Of particular relevance to my own political history was Simon Butler’s session on Marxism and ecology. Making the case that capitalism is the cause of the ecological crisis is critical to the future direction of the environment movement. Having wasted years in The Greens, these were arguments that convinced me to abandon reformist politics.
Unlike last year, in 2013 I made an effort to attend SAlt’s sessions on anarchism.
In “Be the change you want to be: Marxism and prefigurative politics” Roz Ward presented a passable critique of lifestylism that had about as much to do with anarchism as dumpster diving. It would have been more interesting to see Ward try and engage with the anarcho-syndicalist conception of “building the new world from within the shell of the old“, which is more of an argument about the importance of mass working organisation before, during and after revolution.
Sarah Garnham in “Anarchism: Spontaneity, horizontalism and organisation” spent a deal of time denouncing the likes of David Graeber and John Holloway before moving onto platformism. Her critique of platformism amounted to the contention that Nestor Maknho was a bad man because he didn’t have the support of the Petrograd soviet, and modern platformists are evil because they differ in approach to that of the Bolshevik idolisers.
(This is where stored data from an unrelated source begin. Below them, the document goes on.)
Lemma followShadow_eq (cur : nat) (s : MainScene) :
  is_Some (rectangles s !! cur) →
  ∃ shadows, followShadow cur s = Some (set_blockShadows shadows s).
Proof.
  intros [b Hb]. unfold followShadow. rewrite Hb. cbn [mbind option_bind].
  destruct (last (blockShadows s)) as [shadow|].
  - eexists. reflexivity.
  - exists (blockShadows s). now destruct s.
Qed.

Lemma update_unfold (time : Q) (s : MainScene) (cur : nat) :
  Playing s → currentBlock s = Some cur →
  update time s =
    (s1 ← moveBlock cur (frameDelta time s)
            (accelerate (frameDelta time s) (set_lastFrameTime time s));
     config ← getCurrentBlockConfig s1;
     s2 ← bounce cur config s1;
     s3 ← snapAssist cur (frameDelta time s) s2;
     followShadow cur s3).
Proof.
  intros Hplay Hcur. apply Playing_not_idle in Hplay.
  unfold update. rewrite Hplay, Hcur. reflexivity.
Qed.

Lemma bounce_eq (cur : nat) (config : BlockConfig) (s : MainScene) (b : Rectangle) :
  rectangles s !! cur = Some b →
  ∃ s' x',
    bounce cur config s = Some s' ∧
    rectangles s' = <[cur := rect_set_x x' b]> (rectangles s) ∧
    frame_keeps s s' ∧ blockShadows s' = blockShadows s ∧
    if Qgeb (rect_x b) (gameWidth s - width config / 2) then
      x' = gameWidth s - width config / 2 ∧
      currentVelocity s' = currentVelocity s * - BLOCK_BOUNCE_ELASTICITY ∧
      moveSpeed s' = moveSpeed s * -1
    else if Qle_bool (rect_x b) (width config / 2) then
      x' = width config / 2 ∧
      currentVelocity s' = currentVelocity s * - BLOCK_BOUNCE_ELASTICITY ∧
      moveSpeed s' = moveSpeed s * -1
    else x' = rect_x b ∧ currentVelocity s' = currentVelocity s
         ∧ moveSpeed s' = moveSpeed s.
Proof.
  intros Hb. unfold bounce. rewrite Hb. cbn [mbind option_bind].
  destruct (Qgeb (rect_x b) (gameWidth s - width config / 2));
    [|destruct (Qle_bool (rect_x b) (width config / 2))].
  - rewrite (modify_x_eq _ _ _ _ Hb). cbn [mbind option_bind].
    eexists _, _. split; [reflexivity|]. scene_simpl.
    split; [reflexivity|]. repeat split.
  - rewrite (modify_x_eq _ _ _ _ Hb). cbn [mbind option_bind].
    eexists _, _. split; [reflexivity|]. scene_simpl.
    split; [reflexivity|]. repeat split.
  - exists s, (rect_x b). split; [reflexivity|].
    split; [|repeat split].
    symmetry. apply list_insert_id. rewrite Hb. now destruct b.
Qed.
Lemma frame_keeps_trans (s t u : MainScene) :
  frame_keeps s t → frame_keeps t u → frame_keeps s u.
Proof.
  unfold frame_keeps.
  intros (?&?&?&?&?&?&?&?&?&?&?&?) (?&?&?&?&?&?&?&?&?&?&?&?).
  repeat split; congruence.
Qed.

(** The frame up to and including the move. *)
Lemma update_move (time : Q) (s : MainScene) (cur : nat) (b : Rectangle) :
  rectangles s !! cur = Some b →
  ∃ s1,
    moveBlock cur (frameDelta time s)
      (accelerate (frameDelta time s) (set_lastFrameTime time s)) = Some s1 ∧
    frame_keeps s s1 ∧ blockShadows s1 = blockShadows s ∧
    moveSpeed s1 = moveSpeed s ∧
    currentVelocity s1
    = Clamp (currentVelocity s + moveSpeed s * BLOCK_ACCELERATION * frameDelta time s)
        (- MAX_BLOCK_SPEED) MAX_BLOCK_SPEED ∧
    rectangles s1
    = <[cur := rect_set_x (rect_x b + currentVelocity s1 * frameDelta time s) b]>
        (rectangles s).
Proof.
  intros Hb. unfold moveBlock.
  erewrite modify_x_eq by exact Hb.
  eexists. split; [reflexivity|]. repeat split.
Qed.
Apologies, I will make a more serious attempt at engaging with what Garnam said in the platformism part of her talk in due course.
Finally there was Damien Ridgwell with “Anarchy versus authority? The debate between Marx and Bakunin”. This was largely a potted and poor reproduction of an SWP talk that has been doing the rounds. It was clear that Ridgwell and SAlt don’t actually understand what a state is, what authority is, or even the most cursory details about the life of Bakunin. I really hope we have a full recording of this session, because again it’s one I intend to come back to in a later post.
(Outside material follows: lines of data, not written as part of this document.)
(** * kubelink: link registry, ingress policy and tunnel framing

    A shallow embedding of the parts of kubelink that its specification
    talks about:

    - [pkg/tunnel/net.go]            byte order helpers, [BroadcastAddress]
    - [pkg/tcp/util.go]              [CIDRNet], [CIDRList], [onceCloseListener]
    - [pkg/kubelink/links.go]        [IPRange], [Link], the [Links] registry
    - [pkg/controllers/endpoints.go] [TunnelConnection]: handshake checks,
                                     frame codec, read loop

    Bytes are integers in [0,256); a Go slice is a list (the nil slice is
    the empty list unless a definition says otherwise); Go maps are
    [gmap]s; I/O is explicit state passing over a byte stream. *)

From stdpp Require Import gmap strings list fin_maps pretty.
From Stdlib Require Import ZArith Lia Ascii.

Local Open Scope Z_scope.

(** ** Go's [net] package: the functions kubelink calls

    [net.IP] and [net.IPMask] are byte slices of length 4 or 16. The
    definitions follow the Go standard library ([net/ip.go]). *)

Module net.

Definition IP := list Z.
Definition IPMask := list Z.

Record IPNet := mkIPNet { IPNet_IP : IP; IPNet_Mask : IPMask }.

Definition IPv4len : nat := 4.
Definition IPv6len : nat := 16.

Definition v4InV6Prefix : list Z := [0; 0; 0; 0; 0; 0; 0; 0; 0; 0; 255; 255].

Definition IPv6zero : IP := replicate 16 0.

(** [net.IPv4(a, b, c, d)]: the 16-byte form of an IPv4 address. *)
Definition IPv4 (a b c d : Z) : IP := v4InV6Prefix ++ [a; b; c; d].

Definition bytes_eqb (a b : list Z) : bool := bool_decide (a = b).

Definition isZeros (p : list Z) : bool := forallb (Z.eqb 0) p.

Definition allFF (p : list Z) : bool := forallb (Z.eqb 255) p.

(** [ip.To4()]; the result [[]] stands for Go's [nil]. *)
Definition To4 (ip : IP) : IP :=
  if (length ip =? IPv4len)%nat then ip
  else if (length ip =? IPv6len)%nat
          && isZeros (take 10 ip)
          && bytes_eqb (take 2 (drop 10 ip)) [255; 255]
       then drop 12 ip
       else [].

(** [ip.Equal(x)]: equal as addresses, an IPv4 address and its 16-byte
    form being the same address. *)
Definition Equal (ip x : IP) : bool :=
  if (length ip =? length x)%nat then bytes_eqb ip x
  else if (length ip =? IPv4len)%nat && (length x =? IPv6len)%nat
       then bytes_eqb (take 12 x) v4InV6Prefix && bytes_eqb ip (drop 12 x)
  else if (length ip =? IPv6len)%nat && (length x =? IPv4len)%nat
       then bytes_eqb (take 12 ip) v4InV6Prefix && bytes_eqb (drop 12 ip) x
  else false.

(** [ip.Mask(mask)]; [[]] is Go's [nil] result on a length mismatch. *)
Definition Mask (ip : IP) (mask : IPMask) : IP :=
  let mask :=
    if (length mask =? IPv6len)%nat && (length ip =? IPv4len)%nat
       && allFF (take 12 mask)
    then drop 12 mask else mask in
  let ip :=
    if (length mask =? IPv4len)%nat && (length ip =? IPv6len)%nat
       && bytes_eqb (take 12 ip) v4InV6Prefix
    then drop 12 ip else ip in
  if (length ip =? length mask)%nat then zip_with Z.land ip mask else [].

(** [networkNumberAndMask(n)]; [([], [])] is Go's [(nil, nil)]. *)
Definition networkNumberAndMask (n : IPNet) : IP * IPMask :=
  let ip4 := To4 (IPNet_IP n) in
  let ip := if (length ip4 =? 0)%nat then IPNet_IP n else ip4 in
  if (length ip4 =? 0)%nat && negb (length ip =? IPv6len)%nat then ([], [])
  else
    let m := IPNet_Mask n in
    if (length m =? IPv4len)%nat then
      if (length ip =? IPv4len)%nat then (ip, m) else ([], [])
    else if (length m =? IPv6len)%nat then
      if (length ip =? IPv4len)%nat then (ip, drop 12 m) else (ip, m)
    else ([], []).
Speaking of serious attempts to engage, pointing out that these conferences are no forum for the reasoned presentation of ideas about anarchism, is to state the f-cking obvious.
The sessions are tightly controlled, speakers in the Q & A carefully picked, there is never going to be enough time to adequately respond to the party speakers pro-longed presentation in the three minute speaking session. Socialist Alternative members who have done the set readings will be chosen for at least every second speaking spot in the brief discussion, and then the whole affair is subject to a “summation” by the presenter.
But some of my fellow anarchists sure made it easy for them. It is one thing to grate at the strictures of a discussion managed by a group who’s intent is to “put our politics on display”, but those who wanted to say this repeatedly in each session allowed the chair to appear to call anarchists to speak without any danger of substantive anarchist ideas being injected into proceedings.
If we just want to call Socialist Alternative wankers, we’d be better off taking the approach of the Sparts. They had a lovely sectarian leaflet that they distributed outside the conference, without having to go through the grating experience of a condescending thirty minute lecture.
When I attend a conference like this, I have different goals.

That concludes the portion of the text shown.